Problem requirements - In the records below, the lines from the one with "emitted t ++ option_list (ch_hand" through the last are to be printed exactly, and nothing else.

[[ Data provided open ]]

(* ===== verification/Disruptor.v ===== *)
(** * The disruptor transport (transport_disruptor.go) over the lock-free queue

    Any number of callers of [Dispatch], [Sync] and [Close], and the consumer
    goroutine.  Each goroutine has an outer frame (its place in the transport's code)
    and, while it is inside [enqueue] or [dequeue], an inner one, which advances by
    single memory accesses as in [Mpmc].  The consumer is goroutine 0. *)
From Stdlib Require Import Sorted.
From S2P Require Import Prelude GoStd Level Field Record Sink Transport Mpmc.
Local Open Scope Z_scope.

Record DisruptorTransport (A : Type) := mkDisruptor {
  dt_sink : A;
  dt_q : mpmc;
  dt_policy : OverflowPolicy;
  dt_dropped : Z;
  dt_closed : bool
}.
Arguments mkDisruptor {A}.
Arguments dt_sink {A}.
Arguments dt_q {A}.
Arguments dt_policy {A}.
Arguments dt_dropped {A}.
Arguments dt_closed {A}.

(** Where the consumer is in [run]. The counter [idle] only chooses between two calls
    of [runtime.Gosched]. *)
Inductive DWorkerPC :=
| VDequeue                          (* inside the dequeue of the loop *)
| VEmit (r : option LogRecord)      (* about to Emit *)
| VClosed                           (* empty: about to load closed *)
| VDrain                            (* inside the dequeue of the final loop *)
| VDrainEmit (r : option LogRecord)
| VDone                             (* done is closed *)
| VPanic.                           (* Emit of a nil record *)

#[export] Instance DWorkerPC_done_dec (w : DWorkerPC) : Decision (w = VDone).
Proof. destruct w; (left; done) || (right; done). Defined.

Inductive DCallPC :=
| PEnqueue (c : LogRecord)          (* Dispatch, inside enqueue(c) *)
| PEvict (c : LogRecord)            (* DropOldest: inside dequeue, after a failed enqueue *)
| PCount                            (* DropNewest: about to count the drop *)
| PCountRetry (c : LogRecord)       (* DropOldest: about to count the eviction *)
| PSync
| PClose                            (* Close, about to swap the flag *)
| PDrain.                           (* Close, receiving from done *)

Inductive DEvent :=
| DECall (t : Z) (pc : DCallPC)
| DERun (t : Z)
| DEWorker.

(** What a step shows: an access of goroutine [t] to the queue, or an observation of
    the transport. *)
Inductive DObs :=
| DQ (t : Z) (o : QObs)
| DO (o : Obs).

Definition consumer : Z := 0.

Definition d_entry (pc : DCallPC) : option (DCallPC * option QPC) :=
  match pc with
  | PEnqueue r => Some (PEnqueue (Clone r), Some (EStart (Clone r)))
  | PSync => Some (PSync, None)
  | PClose => Some (PClose, None)
  | _ => None
  end.

Record DSys (A : Type) := mkDSys {
  ds_t : DisruptorTransport A;
  ds_heap : Heap;
  ds_inner : gmap Z QPC;            (* the calls into the queue in progress *)
  ds_worker : DWorkerPC;
  ds_calls : gmap Z DCallPC
}.
Arguments mkDSys {A}.
Arguments ds_t {A}.
Arguments ds_heap {A}.
Arguments ds_inner {A}.
Arguments ds_worker {A}.
Arguments ds_calls {A}.
(* ===== verification/ConcLogger.v ===== *)
(** * Concurrent log calls on pooled records (logger.go log and eventAt, handler.go logAt)

    Any number of goroutines are inside log, eventAt and logAt at once.  A step of a call
    is one operation on shared state: reading the level, taking a record from the pool,
    writing it, one processor, counting, dispatching, releasing.  The steps are written
    once, over the interface [RecStore] of a store of records, which has two instances:
    the memory of Memory.v, where records are pooled and their backing arrays reused, and
    plain values, where every call has a record of its own; the first implements the
    second, and a record never has two users. *)
From S2P Require Import Prelude GoStd Level Field Record Redaction Sampling Dedup Pipeline Memory Sink Transport Logger.
Import GoTime.
Local Open Scope Z_scope.

Class RecStore {env : GoEnv} (S H : Type) := {
  rs_new : option nat -> S -> H * S;
  rs_set : (LogRecord -> LogRecord) -> H -> S -> H * S;
  rs_append : nat -> list Field -> H -> S -> H * S;
  rs_process : Time -> Processor -> option Context -> nat -> H -> S -> Processor * H * S * option error;
  rs_read : H -> S -> LogRecord;
  rs_release : H -> S -> S;
  rs_gc : nat -> S -> S
}.

#[export] Instance mem_store {env : GoEnv} : RecStore Store Z := {|
  rs_new := mem_newRecord;
  rs_set := fun f a s => (a, mkStore (rec_hdr f a (s_mem s)) (s_pool s));
  rs_append := fun extra fs a s => (a, mkStore (rec_append extra fs a (s_mem s)) (s_pool s));
  rs_process := fun now p ctx extra a s =>
    let '(p', m, e) := mem_Process now p ctx extra a (s_mem s) in (p', a, mkStore m (s_pool s), e);
  rs_read := fun a s => read_rec (s_mem s) a;
  rs_release := mem_release;
  rs_gc := fun i s => mkStore (s_mem s) (delete i (s_pool s))
|}.
(* ===== verification/ConcCalls.v ===== *)
(** * What concurrent log calls do (logger.go, handler.go, record.go, processor.go)

    Theorems about every schedule of the system of ConcLogger.v, on pooled memory: what
    is dispatched is the pipeline's result for a call that was made, the counters count
    each call once, and those by level are indexed within bounds and exact. *)
From S2P Require Import Prelude GoStd Level Field Record Redaction Sampling Dedup Pipeline Memory Sink Transport Logger ConcLogger.
Import GoTime.
Local Open Scope Z_scope.

(** The pipeline as a function: every processor's record, or nothing when one drops it. *)
Definition pipe_step {env : GoEnv} (now : Time) (ctx : option Context) (o : option LogRecord) (p : Processor) : option LogRecord :=
  match o with
  | Some r => match Process now p ctx r with (_, r', None) => Some (set_pooled (r_pooled r) r') | _ => None end
  | None => None
  end.
Definition pipe_value {env : GoEnv} (now : Time) (ctx : option Context) (ps : list Processor) (r : LogRecord) : option LogRecord :=
  fold_left (pipe_step now ctx) ps (Some r).

(** The same processor, its counters and windows apart. *)
Definition proc_like (p q : Processor) : Prop :=
  match p, q with
  | PSample a, PSample b => First a = First b /\ Thereafter a = Thereafter b /\ NeverBelow a = NeverBelow b
  | PDedup a, PDedup b => Window a = Window b
  | _, _ => p = q
  end.
#[export] Instance proc_like_equiv : Equivalence proc_like.
Proof.
  split.
  - intros []; simpl; done.
  - intros [] []; simpl; intros; try done; intuition congruence.
  - intros [] [] []; simpl; intros; try done; try intuition congruence.
Qed.
Lemma d_call_conserve t (y y' : DSys A) os :
  frames y -> d_run_call t y = Some (y', os) -> at_pending y' ++ d_answered os ≡ₚ at_pending y ++ [].
Proof.
  intros Hf Hst. unfold d_run_call in Hst. destruct (ds_calls y !! t) as [f|] eqn:Ec; [|done].
  assert (Ht : t <> consumer) by (intros ->; by rewrite (fr_consumer y Hf) in Ec).
  pose proof (fr_calls y Hf t Ht) as Hok. rewrite Ec in Hok.
  destruct f as [c|c| |c| | |]; simpl in Hok.
  - destruct Hok as (pc & Hi & Hk). destruct (d_access t y) as [[[y1 r] os1]|] eqn:Ea; [|done].
    destruct (d_access_conserve t y y1 r os1 pc Hi Ea) as (H1 & H2 & H3 & H4).
    destruct r as [pc'|[]|x ok]; [injection Hst as <- <-| | |done].
    + apply (d_local t); [done|]. unfold d_mine. rewrite H3, H2, Ec, Hi. simpl in *. by rewrite <-H4, !app_nil_r.
    + unfold d_enqueued in Hst. injection Hst as <- <-. rewrite app_nil_r. apply (d_local t); [rewrite <-H1; by d_here|].
      d_here. rewrite H3, Ec, Hi. simpl in *. by rewrite <-H4, !app_nil_r.
    + destruct H4 as [H4 [v Hv]]. assert (v = c) as -> by (destruct pc; simplify_eq/=; done).
      destruct (d_enqueued t c false y1) as [y2 os2] eqn:E. injection Hst as <- <-. unfold d_enqueued in E.
      rewrite d_answered_app, H4. destruct (dt_policy (ds_t y1)); simplify_eq;
        (apply (d_local t); [rewrite <-H1; by d_here|]); d_here; rewrite ?H2, ?H3, ?Ec, Hi; simpl; by rewrite Hv.
  - destruct Hok as (pc & Hi & Hk). destruct (d_access t y) as [[[y1 r] os1]|] eqn:Ea; [|done].
    destruct (d_access_conserve t y y1 r os1 pc Hi Ea) as (H1 & H2 & H3 & H4).
    assert (Hn : q_waiting pc = None) by (by destruct pc). unfold q_moved in H4. rewrite Hn in H4.
    destruct r as [pc'|ok|x ok]; [injection Hst as <- <-|done|injection Hst as <- <-]; apply app_eq_nil in H4 as [H4 ->].
    + apply (d_local t); [done|]. unfold d_mine. rewrite H3, H2, Ec, Hi, H4. simpl. by rewrite Hn.
    + unfold d_evicted. destruct ok; (apply (d_local t); [rewrite <-H1; by d_here|]); d_here; rewrite ?H3, ?H4, Ec, Hi; simpl; by rewrite Hn.
  - injection Hst as <- <-. apply (d_local t); d_here; [done|]. by rewrite Ec, Hok.
  - injection Hst as <- <-. apply (d_local t); d_here; [done|]. by rewrite Ec, Hok.
  - unfold DisruptorTransport_Sync in Hst. case_match; simplify_eq. apply (d_local t); d_here; [done|]. by rewrite Ec, Hok.
  - unfold d_close in Hst. case_match; simplify_eq; (apply (d_local t); d_here; [done|]; by rewrite Ec, Hok).
  - unfold d_finish in Hst. repeat case_match; simplify_eq. apply (d_local t); d_here; [done|]. by rewrite Ec, Hok.
Qed.

Lemma d_consumer_conserve (y y1 : DSys A) r os :
  frames y -> (exists pc, ds_inner y !! consumer = Some pc /\ deq_pc pc) -> d_access consumer y = Some (y1, r, os) ->
  at_pending y1 ++ d_answered os ≡ₚ at_pending y ++ [] /\ r <> REnq false.
Proof.
  intros Hf (pc & Hi & Hk) Ea. destruct (d_access_conserve consumer y y1 r os pc Hi Ea) as (H1 & H2 & H3 & H4).
  assert (Hn : q_waiting pc = None) by (by destruct pc). unfold q_moved in H4. rewrite Hn in H4.
  assert (Hr : option_list (q_after r) ++ d_answered os = [] /\ r <> REnq false).
  { destruct r as [|[]|]; [done|done|destruct H4 as [_ [? ?]]; done|done]. }
  destruct Hr as [[H5 H6]%app_eq_nil Hr]. split; [|done]. rewrite H6. apply (d_local consumer); [done|].
  unfold d_mine. rewrite H3, H2, Hi, H5. simpl. by rewrite Hn.
Qed.

Lemma d_worker_conserve (y y' : DSys A) os :
  frames y -> d_run_worker y = Some (y', os) -> at_pending y' ++ d_answered os ≡ₚ at_pending y ++ [].
Proof.
  intros Hf Hst. unfold d_run_worker in Hst. pose proof (fr_worker y Hf) as Hw. destruct (ds_worker y) as [|x| | |x| |] eqn:Ew; try done; simpl in Hw.
  1,4: destruct (d_access consumer y) as [[[y1 r] os1]|] eqn:Ea; [|done]; destruct (d_consumer_conserve y y1 r os1 Hf Hw Ea) as [Hp Hr];
    destruct r as [p|ok|z ok]; simplify_eq; try done; exact Hp.
  2: { injection Hst as <- <-. apply (d_local consumer); d_here; [done|]. by rewrite Hw. }
  all: injection Hst as Hst; unfold d_emit in Hst; destruct x as [r|]; simplify_eq; [|done].
  all: repeat case_match; simplify_eq; apply (d_local consumer); d_here; [done|]; by rewrite Hw.
Qed.

Lemma d_conserve e (y y' : DSys A) os :
  frames y -> at_step e y = Some (y', os) ->
  frames y' /\ at_pending y' ++ at_answered os ≡ₚ at_pending y ++ option_list (Clone <$> at_entered (Y:=DSys A) (O:=DObs) e).
Proof.
  intros Hf Hst. split; [exact (proj1 (fr_step e y y' os Hf Hst))|]. destruct e as [t pc|t|]; [|exact (d_call_conserve t y y' os Hf Hst)|exact (d_worker_conserve y y' os Hf Hst)].
  cbn [at_step disruptor_async d_step] in Hst. destruct (ds_calls y !! t) as [|] eqn:Hc; [done|]. destruct (d_entry pc) as [[pc' i]|] eqn:Ep; [|done].
  destruct (Z.eqb_spec t consumer) as [|Ht]; [done|]. injection Hst as <- <-.
  pose proof (fr_calls y Hf t Ht) as Hok. rewrite Hc in Hok. simpl in Hok.
  destruct pc; try discriminate Ep; injection Ep as <- <-; apply (d_local t); try (by d_here); d_here; by rewrite Hc, Hok.
Qed.
(** The same for the ring. *)
Theorem ring_logger_accounts es lv ps (a : A) h cap policy c y tr :
  run_steps a_step es (mem_start lv ps, start a h cap policy) = Some ((c, y), tr) ->
  let t := tr_obs tr in
  exists q, ring_repr (sys_t y) q /\
  (Clone <$> passes (log_obs tr)) ≡ₚ
    emitted t ++ option_list (inflight (sys_worker y)) ++ q ++ evicted t ++ rejected t ++ turned_away t ++ collect ring_waiting (sys_calls y) /\
  (rt_closed (sys_t y) = false -> turned_away t = []).
Proof.
  intros E1 t. destruct (run_ainv es lv ps _ _ tr E1 (ring_start_ok a h cap policy) (fun P => ring_start_all P a h cap policy)) as [_ _ A3 _ _ _ A7]. fold t in A3, A7.
  destruct (reach_inv _ _ _ _ _ _ A3) as [[(q & Hq & Ha) _ _ _ _ _] _]. exists q. split; [done|].
  destruct (qtrace_answered _ _ _ _ Ha) as [H1 H2]. split; [|done].
  cbn [at_pending at_answered ring_async start sys_calls] in A7. rewrite collect_empty in A7. rewrite A7, H1. cbn [snd].
  unfold hand. cbn [q_hand q_items]. destruct (inflight (sys_worker y)); solve_Permutation.
Qed.
End Accounts.

(** ** A session: two goroutines over a channel of one slot *)
Definition log_steps (t : Z) (n : nat) : list (AEvent ChEvent) := repeat (AELog (CEStep t (Some 0%nat) 0)) n.
Definition async_ps : list Processor := [PSample (NewSampleProcessor 5 2); PRedact (NewRedactProcessor ["password"])].
Definition async_logger : Logger := mkLogger (staticLevel LevelInfo) [FString "svc" "api"] false 0.
Definition async_schedule : list (AEvent ChEvent) :=
  [AELog (CECall 1 demo_ce async_logger (conc_call "a" "s1")); AELog (CECall 2 demo_ce async_logger (conc_call "b" "s2"))] ++
  log_steps 1 11 ++ log_steps 2 11 ++ [AETr (HERun 1)] ++ log_steps 1 1 ++
  [AELog (CECall 1 demo_ce async_logger (conc_call "c" "s3"))] ++ log_steps 1 11 ++
  [AETr HEWorker; AETr HEWorker; AETr (HERun 2)] ++ log_steps 2 1.
Definition async_start : CSys Store Z * ChSys Capture := (mem_start ∅ async_ps, ch_start (mkCapture []) empty_heap 1 Block).
Definition async_end : CSys Store Z * ChSys Capture * list (AObs Obs) :=
  default (async_start, []) (run_steps (a_step (env:=demo_env)) async_schedule async_start).

Lemma async_run_end : run_steps (a_step (env:=demo_env)) async_schedule async_start = Some (async_end.1.1, async_end.1.2, async_end.2).
Proof. vm_compute. reflexivity. Qed.

Lemma async_end_to_end_witness :
  Forall (from_call (env:=demo_env) async_ps (fun t ce l cl => AELog (CECall t ce l cl) ∈ async_schedule)) (emitted (tr_obs async_end.2)) /\
  map r_Message (emitted (tr_obs async_end.2)) = ["a"%string] /\
  map r_Message (passes (log_obs async_end.2)) = ["a"; "b"; "c"]%string.
Proof.
  split_and!; [|vm_compute; reflexivity|vm_compute; reflexivity].
  apply (async_end_to_end (env:=demo_env) async_schedule ∅ async_ps (ch_start (mkCapture []) empty_heap 1 Block) async_end.1.1 async_end.1.2 async_end.2 async_run_end).
  - apply channel_start_ok.
  - reflexivity.
  - intros P. apply channel_start_all.
Defined.

Lemma channel_logger_accounts_witness :
  let t := tr_obs async_end.2 in
  (Clone <$> passes (log_obs async_end.2)) ≡ₚ
    emitted t ++ option_list (ch_hand (cs_worker async_end.1.2)) ++ ct_ch (cs_t async_end.1.2) ++ evicted t ++ rejected t ++ turned_away t ++
    collect ch_waiting (cs_calls async_end.1.2).
Proof. apply (channel_logger_accounts (env:=demo_env) async_schedule ∅ async_ps (mkCapture []) empty_heap 1 Block async_end.1.1 async_end.1.2 async_end.2 async_run_end). Defined.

[[ Data provided closed ]]

Response to this task -
    emitted t ++ option_list (ch_hand (cs_worker async_end.1.2)) ++ ct_ch (cs_t async_end.1.2) ++ evicted t ++ rejected t ++ turned_away t ++
    collect ch_waiting (cs_calls async_end.1.2).
Proof. apply (channel_logger_accounts (env:=demo_env) async_schedule ∅ async_ps (mkCapture []) empty_heap 1 Block async_end.1.1 async_end.1.2 async_end.2 async_run_end). Defined.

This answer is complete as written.